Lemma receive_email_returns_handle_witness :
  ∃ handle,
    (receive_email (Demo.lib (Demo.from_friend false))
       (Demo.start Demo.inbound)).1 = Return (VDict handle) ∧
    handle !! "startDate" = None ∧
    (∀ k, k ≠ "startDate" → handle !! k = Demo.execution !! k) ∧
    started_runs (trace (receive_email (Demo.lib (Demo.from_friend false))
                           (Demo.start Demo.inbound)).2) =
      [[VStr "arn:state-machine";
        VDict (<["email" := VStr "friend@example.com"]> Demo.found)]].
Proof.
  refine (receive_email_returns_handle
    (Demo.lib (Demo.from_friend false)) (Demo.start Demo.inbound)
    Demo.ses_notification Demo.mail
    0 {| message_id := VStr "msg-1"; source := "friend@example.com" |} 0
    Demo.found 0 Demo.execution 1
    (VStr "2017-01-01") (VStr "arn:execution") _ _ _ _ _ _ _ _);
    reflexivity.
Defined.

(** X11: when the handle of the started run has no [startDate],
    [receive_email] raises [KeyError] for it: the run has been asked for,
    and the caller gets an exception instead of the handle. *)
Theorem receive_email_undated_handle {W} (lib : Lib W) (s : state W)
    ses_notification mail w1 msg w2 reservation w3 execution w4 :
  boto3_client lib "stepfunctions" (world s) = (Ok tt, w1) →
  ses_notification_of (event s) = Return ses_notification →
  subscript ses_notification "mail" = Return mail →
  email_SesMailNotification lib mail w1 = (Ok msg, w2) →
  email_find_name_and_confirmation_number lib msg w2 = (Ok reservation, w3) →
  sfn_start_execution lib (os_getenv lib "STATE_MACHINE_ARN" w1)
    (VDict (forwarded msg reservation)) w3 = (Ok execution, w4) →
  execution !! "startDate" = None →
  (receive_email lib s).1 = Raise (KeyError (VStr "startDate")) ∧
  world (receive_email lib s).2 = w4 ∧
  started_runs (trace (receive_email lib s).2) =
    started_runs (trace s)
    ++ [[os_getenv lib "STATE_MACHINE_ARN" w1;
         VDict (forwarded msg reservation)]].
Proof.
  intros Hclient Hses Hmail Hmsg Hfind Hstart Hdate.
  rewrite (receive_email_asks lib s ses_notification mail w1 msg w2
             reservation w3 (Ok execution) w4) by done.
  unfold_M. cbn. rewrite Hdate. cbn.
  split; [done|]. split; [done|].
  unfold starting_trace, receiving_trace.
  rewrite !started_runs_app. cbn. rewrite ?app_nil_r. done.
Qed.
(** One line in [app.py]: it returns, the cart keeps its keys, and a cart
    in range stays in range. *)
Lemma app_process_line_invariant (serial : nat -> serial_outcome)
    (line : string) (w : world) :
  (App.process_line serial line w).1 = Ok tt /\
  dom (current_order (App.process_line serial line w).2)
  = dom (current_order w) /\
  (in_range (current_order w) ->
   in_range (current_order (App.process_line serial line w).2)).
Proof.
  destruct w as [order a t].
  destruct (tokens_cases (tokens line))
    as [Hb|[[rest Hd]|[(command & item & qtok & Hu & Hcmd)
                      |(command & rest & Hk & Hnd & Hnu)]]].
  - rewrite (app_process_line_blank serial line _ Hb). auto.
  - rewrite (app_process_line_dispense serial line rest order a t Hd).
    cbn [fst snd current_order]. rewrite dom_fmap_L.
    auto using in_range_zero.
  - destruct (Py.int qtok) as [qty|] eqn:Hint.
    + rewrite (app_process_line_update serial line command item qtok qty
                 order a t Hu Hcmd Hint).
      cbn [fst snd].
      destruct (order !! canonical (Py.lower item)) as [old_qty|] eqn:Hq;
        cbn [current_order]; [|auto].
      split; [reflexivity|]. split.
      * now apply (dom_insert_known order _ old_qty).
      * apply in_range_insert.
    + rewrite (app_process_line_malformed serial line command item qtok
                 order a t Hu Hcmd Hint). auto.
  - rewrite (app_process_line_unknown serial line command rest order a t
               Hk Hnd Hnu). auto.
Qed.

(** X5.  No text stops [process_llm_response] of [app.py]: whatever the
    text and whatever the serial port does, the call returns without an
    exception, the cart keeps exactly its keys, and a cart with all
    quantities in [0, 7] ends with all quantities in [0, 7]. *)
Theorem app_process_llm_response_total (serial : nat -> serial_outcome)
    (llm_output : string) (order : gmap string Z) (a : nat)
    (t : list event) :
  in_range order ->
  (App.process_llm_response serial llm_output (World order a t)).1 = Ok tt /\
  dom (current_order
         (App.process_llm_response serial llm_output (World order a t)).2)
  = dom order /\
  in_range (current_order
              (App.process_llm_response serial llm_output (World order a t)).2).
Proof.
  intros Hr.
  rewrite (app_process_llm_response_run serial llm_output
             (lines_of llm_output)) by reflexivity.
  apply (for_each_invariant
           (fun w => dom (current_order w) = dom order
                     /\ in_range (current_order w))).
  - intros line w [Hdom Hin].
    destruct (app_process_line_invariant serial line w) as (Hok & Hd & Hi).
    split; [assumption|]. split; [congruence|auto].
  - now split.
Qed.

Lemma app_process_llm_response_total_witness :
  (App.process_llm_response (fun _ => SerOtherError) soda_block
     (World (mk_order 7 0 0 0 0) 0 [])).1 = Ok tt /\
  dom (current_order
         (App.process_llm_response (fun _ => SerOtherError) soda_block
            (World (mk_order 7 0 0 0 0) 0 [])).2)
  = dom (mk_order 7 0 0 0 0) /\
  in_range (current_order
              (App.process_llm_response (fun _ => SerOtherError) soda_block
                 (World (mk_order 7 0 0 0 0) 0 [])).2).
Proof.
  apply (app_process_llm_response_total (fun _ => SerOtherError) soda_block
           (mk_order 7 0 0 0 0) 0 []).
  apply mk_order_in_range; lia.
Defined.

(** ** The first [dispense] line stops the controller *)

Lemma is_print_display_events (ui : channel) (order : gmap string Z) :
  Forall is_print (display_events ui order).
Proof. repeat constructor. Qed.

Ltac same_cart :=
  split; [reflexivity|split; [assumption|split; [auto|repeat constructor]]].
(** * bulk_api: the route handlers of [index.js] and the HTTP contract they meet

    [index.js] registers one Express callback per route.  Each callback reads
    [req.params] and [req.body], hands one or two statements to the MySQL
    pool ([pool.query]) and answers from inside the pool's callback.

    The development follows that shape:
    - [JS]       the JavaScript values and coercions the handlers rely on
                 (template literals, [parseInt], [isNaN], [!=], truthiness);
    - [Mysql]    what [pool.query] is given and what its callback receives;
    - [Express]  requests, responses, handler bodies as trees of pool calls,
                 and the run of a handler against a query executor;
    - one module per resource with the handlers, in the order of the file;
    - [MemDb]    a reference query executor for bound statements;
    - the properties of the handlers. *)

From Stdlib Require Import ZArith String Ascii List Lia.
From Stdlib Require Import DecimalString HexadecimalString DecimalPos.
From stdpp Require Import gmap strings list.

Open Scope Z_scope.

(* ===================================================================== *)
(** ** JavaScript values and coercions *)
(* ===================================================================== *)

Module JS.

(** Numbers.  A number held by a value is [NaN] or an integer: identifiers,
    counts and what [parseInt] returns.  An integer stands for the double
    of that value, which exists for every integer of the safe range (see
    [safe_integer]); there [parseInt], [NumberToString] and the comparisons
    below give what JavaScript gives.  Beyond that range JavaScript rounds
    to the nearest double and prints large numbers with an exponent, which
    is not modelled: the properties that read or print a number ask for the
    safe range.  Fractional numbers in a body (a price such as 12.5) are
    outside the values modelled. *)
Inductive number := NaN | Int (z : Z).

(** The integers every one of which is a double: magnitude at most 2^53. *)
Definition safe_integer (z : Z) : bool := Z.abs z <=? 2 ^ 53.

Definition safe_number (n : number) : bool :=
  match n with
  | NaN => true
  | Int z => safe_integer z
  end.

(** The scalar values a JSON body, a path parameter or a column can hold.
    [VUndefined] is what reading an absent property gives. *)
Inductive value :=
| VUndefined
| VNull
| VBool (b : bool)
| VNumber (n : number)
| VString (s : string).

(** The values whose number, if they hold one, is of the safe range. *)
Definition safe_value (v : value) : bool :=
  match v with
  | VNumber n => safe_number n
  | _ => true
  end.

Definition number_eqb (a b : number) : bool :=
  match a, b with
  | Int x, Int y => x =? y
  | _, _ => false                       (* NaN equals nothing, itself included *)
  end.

************

● **REQUIRED WORK**: The answer should hold only the lines from the start of the records above through the line containing "Demo.ses_notification Demo.mail", each set down exactly.

● **EXERCISE OUTPUT**:
Lemma receive_email_returns_handle_witness :
  ∃ handle,
    (receive_email (Demo.lib (Demo.from_friend false))
       (Demo.start Demo.inbound)).1 = Return (VDict handle) ∧
    handle !! "startDate" = None ∧
    (∀ k, k ≠ "startDate" → handle !! k = Demo.execution !! k) ∧
    started_runs (trace (receive_email (Demo.lib (Demo.from_friend false))
                           (Demo.start Demo.inbound)).2) =
      [[VStr "arn:state-machine";
        VDict (<["email" := VStr "friend@example.com"]> Demo.found)]].
Proof.
  refine (receive_email_returns_handle
    (Demo.lib (Demo.from_friend false)) (Demo.start Demo.inbound)
    Demo.ses_notification Demo.mail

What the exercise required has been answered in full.